Hi,
Facing one more issue while using referrals with RDMA
If RDMA is enabled and supported on both client and server and If we
mount parent with TCP. Then referral/submount mount will be done over
RDMA instead of TCP, since for referral/submount mount the client
tries with RDMA first and then TCP only of RDMA connections fails.
As we can see here parent /home .160, mounted with tcp, t1 is
referral mount mounted with rdma
> /root/tcp-mnt1 from 10.53.87.160:/home
> Flags: rw,relatime,vers=4.0,rsize=1048576,wsize=1048576,namlen=255,hard,proto=tcp,timeo=600,retrans=2,sec=sys,clientaddr=10.53.87.158,local_lock=none,addr=10.53.87.160
>
> /root/tcp-mnt1/t1 from 10.53.87.157:/:home/t1
> Flags: rw,relatime,vers=4.0,rsize=1048576,wsize=1048576,namlen=255,hard,proto=rdma,port=20049,timeo=600,retrans=2,sec=sys,clientaddr=10.53.87.158,local_lock=none,addr=10.53.87.157
Code which tries RDMA first, can we get transport type from parent and
use the same?
> #if IS_ENABLED(CONFIG_SUNRPC_XPRT_RDMA)
>
> rpc_set_port(&ctx->nfs_server.address, NFS_RDMA_PORT);
>
> error = nfs4_set_client(server,
>
> ctx->nfs_server.hostname,
>
> &ctx->nfs_server._address,
>
> ctx->nfs_server.addrlen,
>
> parent_client->cl_ipaddr,
>
> XPRT_TRANSPORT_RDMA,
>
> parent_server->client->cl_timeout,
>
> parent_client->cl_mvops->minor_version,
>
> parent_client->cl_nconnect,
>
> parent_client->cl_max_connect,
>
> parent_client->cl_net,
>
> &parent_client->cl_xprtsec);
>
> if (!error)
>
> goto init_server;
>
> #endif /* IS_ENABLED(CONFIG_SUNRPC_XPRT_RDMA) */
>
>
Regards,
Gaurav Gangalwar
On Tue, Feb 27, 2024 at 6:22 PM gaurav gangalwar
<[email protected]> wrote:
>
> One more issue with referral code is there is no retry on connection failure
>
>> Feb 26 01:49:32 rbt-el7-1 kernel: nfs_create_rpc_client: cannot create RPC client.

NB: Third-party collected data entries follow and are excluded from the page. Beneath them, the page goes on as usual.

(* ===== verification/Apid.v ===== *)
(** * [apid.c], [apid_exfunc.c]: the PID controller

    A controller is a record of flags, parameters and process values and three
    function pointers: the control step, the integral and the differential.  The
    pointers take their values among the functions of the file, so they are
    enumerations here, and [None] is the [NULL] of a controller that was never
    initialised.  All arithmetic is in [float], over [FloatOps]. *)
From S2P Require Import Prelude CFloat.

Inductive ALL_PID_Mode := PID_POSITION | PID_INCREMENT.
Inductive ALL_PID_I_Function :=
  | PID_INTEGRAL_NORMAL | PID_INTEGRAL_SEPARATION | PID_INTEGRAL_SATURATION
  | PID_INTEGRAL_SPEED | PID_INTEGRAL_TRAPEZIOD.
Inductive ALL_PID_D_Function :=
  | PID_DIFFERENTIAL_COMPLETE | PID_DIFFERENTIAL_PART | PID_DIFFERENTIAL_PREVIOUS.

Definition STOP : Z := 0.
Definition PID_ENABLE : Z := 1.
Definition PAUSE : Z := 2.

(** The values [i_handle] and [d_handle] take: mode and way. *)
Record i_handler := IHandle { ih_mode : ALL_PID_Mode; ih_way : ALL_PID_I_Function }.
Record d_handler := DHandle { dh_mode : ALL_PID_Mode; dh_way : ALL_PID_D_Function }.

Section apid.
Context {F : Type} `{FloatOps F}.

Record ALL_PID_Flag := PIDFlag {
  run_status : Z;
  integral_way : ALL_PID_I_Function;
  differential_way : ALL_PID_D_Function;
  pid_mode : ALL_PID_Mode;
}.

(** [kd_] is the union of [kd_lpf] and [kd_pre]. *)
Record PID_Parameter := PIDParameter {
  kp : F;
  ki : F;
  kd : F;
  kf : F;
  kd_ : F;
  k_pre : F;
  target_limit : F;
  bias_limit : F;
  bias_dead_zone : F;
  bias_for_integral : F;
  integral_limit : F;
  out_limit : F;
  k : F;
  out : F;
  target : F;
  present : F;
  predict : F;
}.

(** [pr_predict] is [process.predict]. *)
Record PID_Process := PIDProcess {
  bias : F;
  integral_bias : F;
  differential_bias : F;
  lpf_differential_bias : F;
  feedforward : F;
  pr_predict : F;
  last_target : F;
  last_bias : F;
  lastlast_bias : F;
}.

(** [variable] is stored by [APID_SET_I_Function] and never called. *)
Record apid_t := Apid {
  flag : ALL_PID_Flag;
  parameter : PID_Parameter;
  process : PID_Process;
  cycle : F;
  handle : option ();
  i_handle : option i_handler;
  d_handle : option d_handler;
}.

(** Assignments to one field. *)
Definition set_run_status (x : Z) (r : ALL_PID_Flag) : ALL_PID_Flag :=
  PIDFlag x (integral_way r) (differential_way r) (pid_mode r).
Definition set_integral_way (x : ALL_PID_I_Function) (r : ALL_PID_Flag) : ALL_PID_Flag :=
  PIDFlag (run_status r) x (differential_way r) (pid_mode r).
Definition set_differential_way (x : ALL_PID_D_Function) (r : ALL_PID_Flag) : ALL_PID_Flag :=
  PIDFlag (run_status r) (integral_way r) x (pid_mode r).
Definition set_pid_mode (x : ALL_PID_Mode) (r : ALL_PID_Flag) : ALL_PID_Flag :=
  PIDFlag (run_status r) (integral_way r) (differential_way r) x.
Definition set_kp (x : F) (r : PID_Parameter) : PID_Parameter :=
  PIDParameter x (ki r) (kd r) (kf r) (kd_ r) (k_pre r) (target_limit r) (bias_limit r) (bias_dead_zone r) (bias_for_integral r) (integral_limit r) (out_limit r) (k r) (out r) (target r) (present r) (predict r).
Definition set_ki (x : F) (r : PID_Parameter) : PID_Parameter :=
  PIDParameter (kp r) x (kd r) (kf r) (kd_ r) (k_pre r) (target_limit r) (bias_limit r) (bias_dead_zone r) (bias_for_integral r) (integral_limit r) (out_limit r) (k r) (out r) (target r) (present r) (predict r).
Definition set_kd (x : F) (r : PID_Parameter) : PID_Parameter :=
  PIDParameter (kp r) (ki r) x (kf r) (kd_ r) (k_pre r) (target_limit r) (bias_limit r) (bias_dead_zone r) (bias_for_integral r) (integral_limit r) (out_limit r) (k r) (out r) (target r) (present r) (predict r).
Definition set_kf (x : F) (r : PID_Parameter) : PID_Parameter :=
  PIDParameter (kp r) (ki r) (kd r) x (kd_ r) (k_pre r) (target_limit r) (bias_limit r) (bias_dead_zone r) (bias_for_integral r) (integral_limit r) (out_limit r) (k r) (out r) (target r) (present r) (predict r).
Definition set_kd_ (x : F) (r : PID_Parameter) : PID_Parameter :=
  PIDParameter (kp r) (ki r) (kd r) (kf r) x (k_pre r) (target_limit r) (bias_limit r) (bias_dead_zone r) (bias_for_integral r) (integral_limit r) (out_limit r) (k r) (out r) (target r) (present r) (predict r).
Definition set_k_pre (x : F) (r : PID_Parameter) : PID_Parameter :=
  PIDParameter (kp r) (ki r) (kd r) (kf r) (kd_ r) x (target_limit r) (bias_limit r) (bias_dead_zone r) (bias_for_integral r) (integral_limit r) (out_limit r) (k r) (out r) (target r) (present r) (predict r).
Definition set_target_limit (x : F) (r : PID_Parameter) : PID_Parameter :=
  PIDParameter (kp r) (ki r) (kd r) (kf r) (kd_ r) (k_pre r) x (bias_limit r) (bias_dead_zone r) (bias_for_integral r) (integral_limit r) (out_limit r) (k r) (out r) (target r) (present r) (predict r).
Definition set_bias_limit (x : F) (r : PID_Parameter) : PID_Parameter :=
  PIDParameter (kp r) (ki r) (kd r) (kf r) (kd_ r) (k_pre r) (target_limit r) x (bias_dead_zone r) (bias_for_integral r) (integral_limit r) (out_limit r) (k r) (out r) (target r) (present r) (predict r).
Definition set_bias_dead_zone (x : F) (r : PID_Parameter) : PID_Parameter :=
  PIDParameter (kp r) (ki r) (kd r) (kf r) (kd_ r) (k_pre r) (target_limit r) (bias_limit r) x (bias_for_integral r) (integral_limit r) (out_limit r) (k r) (out r) (target r) (present r) (predict r).
Definition set_bias_for_integral (x : F) (r : PID_Parameter) : PID_Parameter :=
  PIDParameter (kp r) (ki r) (kd r) (kf r) (kd_ r) (k_pre r) (target_limit r) (bias_limit r) (bias_dead_zone r) x (integral_limit r) (out_limit r) (k r) (out r) (target r) (present r) (predict r).
Definition set_integral_limit (x : F) (r : PID_Parameter) : PID_Parameter :=
  PIDParameter (kp r) (ki r) (kd r) (kf r) (kd_ r) (k_pre r) (target_limit r) (bias_limit r) (bias_dead_zone r) (bias_for_integral r) x (out_limit r) (k r) (out r) (target r) (present r) (predict r).
Definition set_out_limit (x : F) (r : PID_Parameter) : PID_Parameter :=
  PIDParameter (kp r) (ki r) (kd r) (kf r) (kd_ r) (k_pre r) (target_limit r) (bias_limit r) (bias_dead_zone r) (bias_for_integral r) (integral_limit r) x (k r) (out r) (target r) (present r) (predict r).
Definition set_out (x : F) (r : PID_Parameter) : PID_Parameter :=
  PIDParameter (kp r) (ki r) (kd r) (kf r) (kd_ r) (k_pre r) (target_limit r) (bias_limit r) (bias_dead_zone r) (bias_for_integral r) (integral_limit r) (out_limit r) (k r) x (target r) (present r) (predict r).
Definition set_target (x : F) (r : PID_Parameter) : PID_Parameter :=
  PIDParameter (kp r) (ki r) (kd r) (kf r) (kd_ r) (k_pre r) (target_limit r) (bias_limit r) (bias_dead_zone r) (bias_for_integral r) (integral_limit r) (out_limit r) (k r) (out r) x (present r) (predict r).
Definition set_present (x : F) (r : PID_Parameter) : PID_Parameter :=
  PIDParameter (kp r) (ki r) (kd r) (kf r) (kd_ r) (k_pre r) (target_limit r) (bias_limit r) (bias_dead_zone r) (bias_for_integral r) (integral_limit r) (out_limit r) (k r) (out r) (target r) x (predict r).
Definition set_predict (x : F) (r : PID_Parameter) : PID_Parameter :=
  PIDParameter (kp r) (ki r) (kd r) (kf r) (kd_ r) (k_pre r) (target_limit r) (bias_limit r) (bias_dead_zone r) (bias_for_integral r) (integral_limit r) (out_limit r) (k r) (out r) (target r) (present r) x.
Definition set_bias (x : F) (r : PID_Process) : PID_Process :=
  PIDProcess x (integral_bias r) (differential_bias r) (lpf_differential_bias r) (feedforward r) (pr_predict r) (last_target r) (last_bias r) (lastlast_bias r).
Definition set_integral_bias (x : F) (r : PID_Process) : PID_Process :=
  PIDProcess (bias r) x (differential_bias r) (lpf_differential_bias r) (feedforward r) (pr_predict r) (last_target r) (last_bias r) (lastlast_bias r).
Definition set_differential_bias (x : F) (r : PID_Process) : PID_Process :=
  PIDProcess (bias r) (integral_bias r) x (lpf_differential_bias r) (feedforward r) (pr_predict r) (last_target r) (last_bias r) (lastlast_bias r).
Definition set_lpf_differential_bias (x : F) (r : PID_Process) : PID_Process :=
  PIDProcess (bias r) (integral_bias r) (differential_bias r) x (feedforward r) (pr_predict r) (last_target r) (last_bias r) (lastlast_bias r).
Definition set_feedforward (x : F) (r : PID_Process) : PID_Process :=
  PIDProcess (bias r) (integral_bias r) (differential_bias r) (lpf_differential_bias r) x (pr_predict r) (last_target r) (last_bias r) (lastlast_bias r).
Definition set_pr_predict (x : F) (r : PID_Process) : PID_Process :=
  PIDProcess (bias r) (integral_bias r) (differential_bias r) (lpf_differential_bias r) (feedforward r) x (last_target r) (last_bias r) (lastlast_bias r).
Definition set_last_target (x : F) (r : PID_Process) : PID_Process :=
  PIDProcess (bias r) (integral_bias r) (differential_bias r) (lpf_differential_bias r) (feedforward r) (pr_predict r) x (last_bias r) (lastlast_bias r).
Definition set_last_bias (x : F) (r : PID_Process) : PID_Process :=
  PIDProcess (bias r) (integral_bias r) (differential_bias r) (lpf_differential_bias r) (feedforward r) (pr_predict r) (last_target r) x (lastlast_bias r).
Definition set_lastlast_bias (x : F) (r : PID_Process) : PID_Process :=
  PIDProcess (bias r) (integral_bias r) (differential_bias r) (lpf_differential_bias r) (feedforward r) (pr_predict r) (last_target r) (last_bias r) x.
Definition set_flag (x : ALL_PID_Flag) (r : apid_t) : apid_t :=
  Apid x (parameter r) (process r) (cycle r) (handle r) (i_handle r) (d_handle r).
Definition set_parameter (x : PID_Parameter) (r : apid_t) : apid_t :=
  Apid (flag r) x (process r) (cycle r) (handle r) (i_handle r) (d_handle r).
Definition set_process (x : PID_Process) (r : apid_t) : apid_t :=
  Apid (flag r) (parameter r) x (cycle r) (handle r) (i_handle r) (d_handle r).
Definition set_cycle (x : F) (r : apid_t) : apid_t :=
  Apid (flag r) (parameter r) (process r) x (handle r) (i_handle r) (d_handle r).
Definition set_handle (x : option ()) (r : apid_t) : apid_t :=
  Apid (flag r) (parameter r) (process r) (cycle r) x (i_handle r) (d_handle r).
Definition set_i_handle (x : option i_handler) (r : apid_t) : apid_t :=
  Apid (flag r) (parameter r) (process r) (cycle r) (handle r) x (d_handle r).
Definition set_d_handle (x : option d_handler) (r : apid_t) : apid_t :=
  Apid (flag r) (parameter r) (process r) (cycle r) (handle r) (i_handle r) x.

Error = -111
>> Feb 26 01:49:32 rbt-el7-1 kernel: NFS4: Couldn't follow remote path
>> Feb 26 01:49:32 rbt-el7-1 kernel: <-- nfs4_get_referral_tree() = -111 [error]
>
>
> I was expecting retries from the client if submount fails if it's a hard mount on parent, but it fails submount.
> I can understand we will be stuck in a loop if fs info is not valid, then connection will always fail.
>
> Regards,
> Gaurav Gangalwar
>
> On Mon, Feb 12, 2024 at 7:23 PM Chuck Lever III <[email protected]> wrote:
>>
>>
>>
>> > On Feb 12, 2024, at 12:51 AM, gaurav gangalwar <[email protected]> wrote:
>> >
>> > I think I was using an older kernel version on a client which doesn't have your fix.
>> > I tried with the newer version v5.10, it worked fine.
>> >
>> > The only issue I see is we are not inheriting port from the parent in nfs4_create_referral_server, so even if I use port=20047 in mount it will try referral submount on 20049 only.
>> >
>> > rpc_set_port(data->addr, NFS_RDMA_PORT);
>> >
>> > We could inherit this also from parent?
>>
>> The client is supposed to use the port number information contained
>> in the referral. There's nothing that mandates that the two servers
>> will use the same alternate port.
>>
>> Using a constant here is probably wrong for both the TCP and RDMA
>> cases, though.
>>
>>
>> --
>> Chuck Lever
>>
>>